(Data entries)
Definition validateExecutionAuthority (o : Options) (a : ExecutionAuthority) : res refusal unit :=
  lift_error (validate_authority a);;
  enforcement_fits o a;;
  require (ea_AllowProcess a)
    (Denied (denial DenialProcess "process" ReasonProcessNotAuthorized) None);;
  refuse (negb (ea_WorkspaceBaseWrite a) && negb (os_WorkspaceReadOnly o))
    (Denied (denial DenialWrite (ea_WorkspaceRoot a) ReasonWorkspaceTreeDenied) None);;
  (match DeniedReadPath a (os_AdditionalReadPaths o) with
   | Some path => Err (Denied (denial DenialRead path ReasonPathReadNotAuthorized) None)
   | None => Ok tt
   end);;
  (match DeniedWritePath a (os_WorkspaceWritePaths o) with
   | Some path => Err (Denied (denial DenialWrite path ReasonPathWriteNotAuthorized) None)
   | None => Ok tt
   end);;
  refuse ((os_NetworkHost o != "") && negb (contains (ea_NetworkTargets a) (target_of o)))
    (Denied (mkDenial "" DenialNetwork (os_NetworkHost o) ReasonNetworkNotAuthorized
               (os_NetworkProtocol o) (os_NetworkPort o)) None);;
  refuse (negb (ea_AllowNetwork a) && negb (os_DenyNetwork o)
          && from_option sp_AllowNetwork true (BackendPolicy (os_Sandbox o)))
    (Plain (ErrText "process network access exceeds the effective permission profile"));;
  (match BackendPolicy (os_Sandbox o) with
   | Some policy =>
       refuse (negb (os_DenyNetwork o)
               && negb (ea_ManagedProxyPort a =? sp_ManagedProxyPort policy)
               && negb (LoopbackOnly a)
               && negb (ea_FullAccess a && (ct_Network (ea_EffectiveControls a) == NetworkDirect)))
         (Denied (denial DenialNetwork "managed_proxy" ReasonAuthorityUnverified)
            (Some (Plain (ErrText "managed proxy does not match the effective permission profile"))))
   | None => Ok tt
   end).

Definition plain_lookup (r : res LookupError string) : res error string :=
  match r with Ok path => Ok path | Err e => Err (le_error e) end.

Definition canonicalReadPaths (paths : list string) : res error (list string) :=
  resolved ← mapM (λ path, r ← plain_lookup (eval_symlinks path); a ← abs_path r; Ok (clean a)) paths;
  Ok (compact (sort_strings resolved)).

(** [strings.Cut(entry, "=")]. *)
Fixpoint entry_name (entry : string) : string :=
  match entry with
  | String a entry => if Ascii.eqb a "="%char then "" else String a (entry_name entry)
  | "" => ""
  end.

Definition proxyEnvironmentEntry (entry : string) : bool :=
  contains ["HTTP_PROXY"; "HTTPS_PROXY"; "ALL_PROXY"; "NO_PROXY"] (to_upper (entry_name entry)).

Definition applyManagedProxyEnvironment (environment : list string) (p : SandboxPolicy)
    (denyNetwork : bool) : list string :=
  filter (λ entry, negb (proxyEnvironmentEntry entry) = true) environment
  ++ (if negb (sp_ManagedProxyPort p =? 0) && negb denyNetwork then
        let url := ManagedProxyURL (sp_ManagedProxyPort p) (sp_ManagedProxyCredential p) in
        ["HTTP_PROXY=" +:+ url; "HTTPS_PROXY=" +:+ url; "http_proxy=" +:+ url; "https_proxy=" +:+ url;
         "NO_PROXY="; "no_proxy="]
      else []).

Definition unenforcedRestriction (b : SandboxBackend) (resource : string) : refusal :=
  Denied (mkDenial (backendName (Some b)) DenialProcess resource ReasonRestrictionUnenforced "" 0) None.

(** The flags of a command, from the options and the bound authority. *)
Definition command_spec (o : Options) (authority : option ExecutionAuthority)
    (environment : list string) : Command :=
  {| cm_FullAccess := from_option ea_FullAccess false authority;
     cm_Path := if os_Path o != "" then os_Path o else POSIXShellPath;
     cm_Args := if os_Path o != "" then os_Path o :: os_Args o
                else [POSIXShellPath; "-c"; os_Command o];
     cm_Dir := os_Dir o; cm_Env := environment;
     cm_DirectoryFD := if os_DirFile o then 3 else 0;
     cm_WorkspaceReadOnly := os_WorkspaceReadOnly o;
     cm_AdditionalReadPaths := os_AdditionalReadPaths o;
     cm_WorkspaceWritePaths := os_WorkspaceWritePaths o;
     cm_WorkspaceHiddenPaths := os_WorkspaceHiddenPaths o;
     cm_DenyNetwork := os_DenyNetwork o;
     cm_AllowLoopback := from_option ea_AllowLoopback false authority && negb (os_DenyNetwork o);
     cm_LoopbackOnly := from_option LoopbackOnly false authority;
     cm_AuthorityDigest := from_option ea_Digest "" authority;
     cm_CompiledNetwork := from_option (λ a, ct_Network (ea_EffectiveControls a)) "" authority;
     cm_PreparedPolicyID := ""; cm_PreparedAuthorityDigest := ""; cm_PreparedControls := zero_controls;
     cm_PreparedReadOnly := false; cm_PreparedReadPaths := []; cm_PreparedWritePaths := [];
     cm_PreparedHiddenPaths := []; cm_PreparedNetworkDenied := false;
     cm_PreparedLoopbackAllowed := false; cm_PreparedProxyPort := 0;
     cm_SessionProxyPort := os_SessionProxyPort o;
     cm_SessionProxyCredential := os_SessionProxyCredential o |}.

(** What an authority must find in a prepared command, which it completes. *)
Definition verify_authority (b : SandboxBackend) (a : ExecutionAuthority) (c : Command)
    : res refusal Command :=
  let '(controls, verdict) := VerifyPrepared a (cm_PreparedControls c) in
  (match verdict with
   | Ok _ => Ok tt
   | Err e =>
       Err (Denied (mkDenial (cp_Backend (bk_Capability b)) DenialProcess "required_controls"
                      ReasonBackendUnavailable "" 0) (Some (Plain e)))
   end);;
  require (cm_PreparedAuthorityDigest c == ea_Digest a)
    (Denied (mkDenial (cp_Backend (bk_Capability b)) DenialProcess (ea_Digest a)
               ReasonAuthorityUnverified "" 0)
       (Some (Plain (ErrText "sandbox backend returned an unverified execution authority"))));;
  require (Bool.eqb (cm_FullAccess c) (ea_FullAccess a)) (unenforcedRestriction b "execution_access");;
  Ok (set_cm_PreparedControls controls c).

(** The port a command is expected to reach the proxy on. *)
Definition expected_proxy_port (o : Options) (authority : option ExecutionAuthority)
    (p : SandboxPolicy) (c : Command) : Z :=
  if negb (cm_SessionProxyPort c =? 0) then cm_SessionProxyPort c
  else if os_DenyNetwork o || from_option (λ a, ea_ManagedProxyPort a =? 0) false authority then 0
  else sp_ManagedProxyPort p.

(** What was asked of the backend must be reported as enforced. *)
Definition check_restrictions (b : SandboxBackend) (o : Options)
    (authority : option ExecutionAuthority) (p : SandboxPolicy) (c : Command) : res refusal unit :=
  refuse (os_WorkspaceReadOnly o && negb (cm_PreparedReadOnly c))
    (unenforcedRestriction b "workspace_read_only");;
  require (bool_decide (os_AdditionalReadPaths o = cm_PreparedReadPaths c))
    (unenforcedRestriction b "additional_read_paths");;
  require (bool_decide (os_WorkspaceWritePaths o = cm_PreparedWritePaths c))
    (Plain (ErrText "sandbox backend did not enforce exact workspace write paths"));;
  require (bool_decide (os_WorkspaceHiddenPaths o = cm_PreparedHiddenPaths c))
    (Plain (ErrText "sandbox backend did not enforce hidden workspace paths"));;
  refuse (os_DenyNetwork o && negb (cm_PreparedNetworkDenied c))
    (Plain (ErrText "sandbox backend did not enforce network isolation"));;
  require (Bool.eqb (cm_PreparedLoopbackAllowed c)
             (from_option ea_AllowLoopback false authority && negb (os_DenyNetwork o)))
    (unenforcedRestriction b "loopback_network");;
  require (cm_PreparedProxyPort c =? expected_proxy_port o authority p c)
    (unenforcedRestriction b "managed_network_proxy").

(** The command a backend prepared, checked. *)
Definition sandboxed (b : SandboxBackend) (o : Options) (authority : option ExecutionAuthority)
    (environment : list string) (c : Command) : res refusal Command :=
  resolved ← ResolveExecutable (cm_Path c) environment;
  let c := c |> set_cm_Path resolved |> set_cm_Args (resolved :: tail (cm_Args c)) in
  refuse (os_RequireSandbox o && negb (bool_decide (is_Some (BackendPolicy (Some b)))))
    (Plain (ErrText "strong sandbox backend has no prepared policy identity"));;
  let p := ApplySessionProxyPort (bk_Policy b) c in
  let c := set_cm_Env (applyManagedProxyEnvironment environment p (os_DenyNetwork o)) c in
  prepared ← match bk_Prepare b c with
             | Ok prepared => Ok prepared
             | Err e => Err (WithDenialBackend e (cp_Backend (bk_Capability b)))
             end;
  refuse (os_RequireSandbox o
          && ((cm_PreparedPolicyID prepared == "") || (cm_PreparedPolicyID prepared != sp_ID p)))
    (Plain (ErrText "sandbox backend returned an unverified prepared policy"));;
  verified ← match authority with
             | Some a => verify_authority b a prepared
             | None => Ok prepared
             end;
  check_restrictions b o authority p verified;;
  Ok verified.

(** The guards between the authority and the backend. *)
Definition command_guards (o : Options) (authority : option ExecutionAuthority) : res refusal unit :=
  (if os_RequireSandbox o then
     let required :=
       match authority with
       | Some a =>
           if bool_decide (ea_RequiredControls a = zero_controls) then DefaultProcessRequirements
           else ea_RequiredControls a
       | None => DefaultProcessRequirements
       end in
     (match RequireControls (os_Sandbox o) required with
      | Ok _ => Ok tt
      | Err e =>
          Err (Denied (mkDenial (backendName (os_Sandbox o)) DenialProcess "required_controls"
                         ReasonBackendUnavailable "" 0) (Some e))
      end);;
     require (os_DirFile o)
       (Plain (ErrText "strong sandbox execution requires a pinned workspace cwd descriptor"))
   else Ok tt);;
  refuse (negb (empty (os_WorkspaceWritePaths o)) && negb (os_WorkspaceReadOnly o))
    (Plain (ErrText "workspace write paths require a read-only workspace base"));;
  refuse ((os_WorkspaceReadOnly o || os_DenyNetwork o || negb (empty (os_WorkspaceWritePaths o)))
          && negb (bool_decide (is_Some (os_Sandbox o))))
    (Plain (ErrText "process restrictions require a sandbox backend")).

TASK BRIEF:
Nothing beyond the lines from the start of the entries through the line with "refuse (negb (ea_AllowNetwork" should appear. Repeat those lines exactly, both ends included.

EXPECTED ANSWER:
Definition validateExecutionAuthority (o : Options) (a : ExecutionAuthority) : res refusal unit :=
  lift_error (validate_authority a);;
  enforcement_fits o a;;
  require (ea_AllowProcess a)
    (Denied (denial DenialProcess "process" ReasonProcessNotAuthorized) None);;
  refuse (negb (ea_WorkspaceBaseWrite a) && negb (os_WorkspaceReadOnly o))
    (Denied (denial DenialWrite (ea_WorkspaceRoot a) ReasonWorkspaceTreeDenied) None);;
  (match DeniedReadPath a (os_AdditionalReadPaths o) with
   | Some path => Err (Denied (denial DenialRead path ReasonPathReadNotAuthorized) None)
   | None => Ok tt
   end);;
  (match DeniedWritePath a (os_WorkspaceWritePaths o) with
   | Some path => Err (Denied (denial DenialWrite path ReasonPathWriteNotAuthorized) None)
   | None => Ok tt
   end);;
  refuse ((os_NetworkHost o != "") && negb (contains (ea_NetworkTargets a) (target_of o)))
    (Denied (mkDenial "" DenialNetwork (os_NetworkHost o) ReasonNetworkNotAuthorized
               (os_NetworkProtocol o) (os_NetworkPort o)) None);;
  refuse (negb (ea_AllowNetwork a) && negb (os_DenyNetwork o)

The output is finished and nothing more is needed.